There is little reason to doubt that changes in brain structure close in form to those present in individuals with the disease and comprising deviations plausibly related to the faculty of language are true manifestations of genetic predisposition. This conclusion challenges a primary pathogenic role for the multiple associations now identified in genome-wide association studies <see section below on the genetics of psychosis>. How could such diversity of genetic predisposition account for these relatively uniform structural deviations? The alternative interpretation is that the GWAS findings represent secondary adjustments to a primary and sex-dependent re-organization of the latest aspect of development of the human brain.


While the above findings support the argument that asymmetry is pivotal to pathophysiology some interactions with sex have been noted [Falkai et al., 1992; DeLisi et al., 1994c; Hoff et al., 1994; Goldstein et al., 2002; Harris et al., 2004; Rametti et al., 2010; Walder et al., 2006]. A further set of findings document that the relationship is systematic:

  1. Cortical surface lengths. In post-mortem brain [Highley et al., 1998] length asymmetry from the frontal pole to the central sulcus measured dorsally over the external surface, showed a gender × diagnosis interaction (P = 0.002). Female controls had a left-greater-than-right asymmetry, and male controls had a right-greater-than-left asymmetry. In both sexes the pattern was reversed in schizophrenia. With a similar measure in the occipito-parietal lobes (P = 0.028) a complementary pattern was seen. Differences between the groups were not present in measures taken around the lateral surface of the hemispheres.
  2. Gyral volumes. In the same brain series, consistent changes of asymmetry were observed in three gyri—superior temporal [Highley et al., 1999c], parahippocampal, and fusiform [McDonald et al., 2000]. In each case, an asymmetry of volume to the left observed in the control population was absent or reversed in patients of both sexes, but age of onset separated the sexes—in female patients the anomaly was greater with earlier age of onset, as might be expected, but in male patients the reverse was the case—the anomaly was greater with later ages of onset.
  3. Inter-hemispheric connexions.
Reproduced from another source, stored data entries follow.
(** * Stride dictionary bot: a shallow embedding of [telegram_dictionary_bot.py]

    The development follows the source file top-down:

    - Python strings ([str]) as lists of Unicode code points, with the
      string methods the handlers call ([strip], [split], [join],
      [replace], [startswith], [lower]);
    - the values [json.load] produces and [json.dump] consumes, the
      dictionary operations the handlers perform on them, and their run-time
      type errors;
    - [json.dump(..., indent=2, ensure_ascii=False)] as a printer to text,
      written to the file chunk by chunk as [json.dump] does, so that a
      chunk the UTF-8 codec rejects (one that holds a surrogate) stops the
      write with [UnicodeEncodeError] and leaves the file cut short, and
      [json.load] as a parser of that text;
    - the handlers, written in a state-and-exception monad over the file
      [dictionary.json], the per-user [context.user_data] and the replies
      sent so far;
    - the transition table of the [ConversationHandler] declared in [main];
    - the handlers [start], [list_words] and [backup], the handlers of
      [main] in the order it adds them, with [error_handler], and the
      reading of the environment by [main].

    The conversion of a float literal to the text [json.dump] writes for
    its float is a parameter, [float_text]; the statements that read back
    what was written assume of it that this text is read as the same
    float ([float_round_trip]).

    What is outside the model: the bytes on disk (the file is the text
    they decode to; a file that does not decode is not considered), I/O
    failures of [open], the calls to the Telegram API (every reply is
    taken to be delivered) and the rendering of reply texts (replies are
    kept as data, but for the text whose length [list_words] tests),
    arithmetic on non-integer JSON numbers, Python's recursion limit and
    its limit on the digits of an [int], updates other than new messages
    and button presses of one user in one chat, the health check server
    and what [main] prints. *)

From Stdlib Require Import String Ascii.
From Stdlib Require Import List ZArith NArith Lia Bool QArith.
From Stdlib Require Import DecimalZ DecimalPos DecimalFacts.
From Stdlib Require Import Permutation Sorted.
Import ListNotations.
Close Scope Q_scope.

(* ================================================================== *)
(** ** Python strings *)

Module Str.

Local Open Scope N_scope.

(** A character is a Unicode code point, a [str] a sequence of them. *)
Definition char := N.
Definition str := list char.

(** String literals of the source are written through [lit]. *)
Definition lit (s : string) : str := List.map N_of_ascii (list_ascii_of_string s).

Fixpoint str_eqb (a b : str) : bool :=
  match a, b with
  | [], [] => true
  | x :: a', y :: b' => (x =? y) && str_eqb a' b'
  | _, _ => false
  end.

(** [str.isspace] on one character: the code points Python treats as
    whitespace, which are those [str.strip()] removes. *)
Definition isspace (c : char) : bool :=
  ((9 <=? c) && (c <=? 13)) || ((28 <=? c) && (c <=? 32))
  || (c =? 133) || (c =? 160) || (c =? 5760)
  || ((8192 <=? c) && (c <=? 8202))
  || (c =? 8232) || (c =? 8233) || (c =? 8239) || (c =? 8287) || (c =? 12288).

Fixpoint lstrip (s : str) : str :=
  match s with
  | [] => []
  | c :: r => if isspace c then lstrip r else s
  end.

Fixpoint rstrip (s : str) : str :=
  match s with
  | [] => []
  | c :: r =>
      match rstrip r with
      | [] => if isspace c then [] else [c]
      | r' => c :: r'
      end
  end.

(** [s.strip()] *)
Definition strip (s : str) : str := rstrip (lstrip s).

(** [s.split(sep)] for a one-character separator. *)
Fixpoint split (sep : char) (s : str) : list str :=
  match s with
  | [] => [[]]
  | c :: r =>
      if c =? sep then [] :: split sep r
      else match split sep r with
           | w :: ws => (c :: w) :: ws
           | [] => [[c]]
           end
  end.

(** [sep.join(l)] *)
Fixpoint join (sep : str) (l : list str) : str :=
  match l with
  | [] => []
  | [w] => w
  | w :: ws => w ++ sep ++ join sep ws
  end.

(** [s.startswith(p)] *)
Fixpoint startswith (s p : str) {struct p} : bool :=
  match p, s with
  | [], _ => true
  | x :: p', y :: s' => (x =? y) && startswith s' p'
  | _ :: _, [] => false
  end.

(** [p in s] for strings: [p] occurs as a substring of [s]. *)
Fixpoint contains (s p : str) : bool :=
  startswith s p ||
  match s with
  | [] => false
  | _ :: r => contains r p
  end.

(** [s.replace(old, new)]: every non-overlapping occurrence, scanning from
    the left.  [skip] counts the characters of a matched occurrence still
    to be passed over. *)
Fixpoint replace_from (old new : str) (skip : nat) (s : str) : str :=
  match s with
  | [] => match old with [] => new | _ => [] end
  | c :: r =>
      match skip with
      | S k => replace_from old new k r
      | O =>
          if startswith s old
          then new ++ match old with
                      | [] => c :: replace_from old new 0 r
                      | _ => replace_from old new (length old - 1) r
                      end
          else c :: replace_from old new 0 r
      end
  end.

Definition replace (s old new : str) : str := replace_from old new 0 s.

(** [str.lower] restricted to code points below 256, where it acts on each
    character separately.  The handlers are parametric in [lower]; this
    instance serves to run them on concrete inputs. *)
Definition lower_cp (c : char) : char :=
  if ((65 <=? c) && (c <=? 90))
     || ((192 <=? c) && (c <=? 222) && negb (c =? 215))
  then c + 32 else c.

Definition lower_latin1 (s : str) : str := List.map lower_cp s.

End Str.

Export Str.

(* ================================================================== *)
(** ** Python values and the exceptions the handlers can meet *)

Module Py.

(** The objects [json.load] builds: [None], [bool], [int], [float], [str],
    [list] and [dict] with string keys.  A [dict] keeps its items in
    insertion order, which is the order [json.dump] writes them in.  A
    [float] is held as the text [json.dump] writes for it, which tells
    floats apart. *)
Unset Elimination Schemes.
Inductive pyval : Type :=
| PNone
| PBool (b : bool)
| PInt (z : Z)
| PFloat (text : str)
| PStr (s : str)
| PList (l : list pyval)
| PDict (d : list (str * pyval)).
Set Elimination Schemes.

(** Induction over values, with the hypothesis for every element of a list
    and every value of a dict. *)
Fixpoint pyval_ind (P : pyval -> Prop)
  (HNone : P PNone) (HBool : forall b, P (PBool b))
  (HInt : forall z, P (PInt z)) (HFloat : forall l, P (PFloat l))
  (HStr : forall s, P (PStr s))
  (HList : forall l, Forall P l -> P (PList l))
  (HDict : forall d, Forall (fun kv => P (snd kv)) d -> P (PDict d))
  (v : pyval) {struct v} : P v :=
  let rec := pyval_ind P HNone HBool HInt HFloat HStr HList HDict in
  match v with
  | PNone => HNone
  | PBool b => HBool b
  | PInt z => HInt z
  | PFloat l => HFloat l
  | PStr s => HStr s
  | PList l =>
      HList l ((fix all (l : list pyval) : Forall P l :=
                  match l with
                  | [] => Forall_nil P
                  | x :: r => Forall_cons x (rec x) (all r)
                  end) l)
  | PDict d =>
      HDict d ((fix all (d : list (str * pyval))
                  : Forall (fun kv => P (snd kv)) d :=
                  match d with
                  | [] => Forall_nil _
                  | kv :: r => Forall_cons kv (rec (snd kv)) (all r)
                  end) d)
  end.

Inductive exn : Type :=
| JSONDecodeError
| TypeError
| KeyError
| AttributeError
| UnicodeEncodeError.

(** The outcome of evaluating an expression: a value or a raised
    exception. *)
Inductive res (A : Type) : Type :=
| Val (a : A)
| Exn (e : exn).
Arguments Val {A} a.
Arguments Exn {A} e.

Definition items := list (str * pyval).

Fixpoint dict_get (d : items) (k : str) : option pyval :=
  match d with
  | [] => None
  | (k', v) :: r => if str_eqb k' k then Some v else dict_get r k
  end.

Definition dict_mem (d : items) (k : str) : bool :=
  match dict_get d k with Some _ => true | None => false end.

(** [d[k] = v] on a [dict]: an existing key keeps its position. *)
Fixpoint dict_set (d : items) (k : str) (v : pyval) : items :=
  match d with
  | [] => [(k, v)]
  | (k', v') :: r =>
      if str_eqb k' k then (k', v) :: r else (k', v') :: dict_set r k v
  end.

(** [del d[k]] on a [dict] that holds [k]. *)
Fixpoint dict_del (d : items) (k : str) : items :=
  match d with
  | [] => []
  | (k', v') :: r => if str_eqb k' k then r else (k', v') :: dict_del r k
  end.

(** [dict(pairs)]: later pairs overwrite earlier ones. *)
Definition dict_of_pairs (pairs : items) : items :=
  fold_left (fun d kv => dict_set d (fst kv) (snd kv)) pairs [].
On histology of the corpus callosum [Highley et al., 1999a] fibre density was greater in females than males: compared to same-sex controls in female patients with schizophrenia density was decreased, whereas in males it was increased. A similar sex by diagnosis interaction was seen in the anterior commissure [Highley et al., 1999b].
  4. Hemisphere volumes. In an MRI study total brain volume was reduced in a group of individuals with early-onset psychosis [Collinson et al., 2003], especially for the left hemisphere in males (6.0%). Female cases had reduced rightward asymmetry relative to female controls, and male cases tended to have reduced leftward asymmetry relative to male controls. Both reductions were correlated with reduced IQ.
  5. Ventricular size. In a three-dimensional MRI analysis Narr et al. [2001] observed enlargements of the ventricles greater in the left hemisphere, and diagnosis by hemisphere by sex interactions, particularly in the superior horn (Fig. 2). The changes include a vertical displacement upward of the roof of the ventricle present in both sexes, and a horizontal displacement of a large segment of the walls, extending from the trigone to the ventral surface of the superior horn, and including the dorsal surface of the inferior horn, that is in opposite direction in the two sexes—outward in females and inward in males. The shape of that part of the ventricle that encircles the Sylvian fissure has changed in a way that differentiates the sexes.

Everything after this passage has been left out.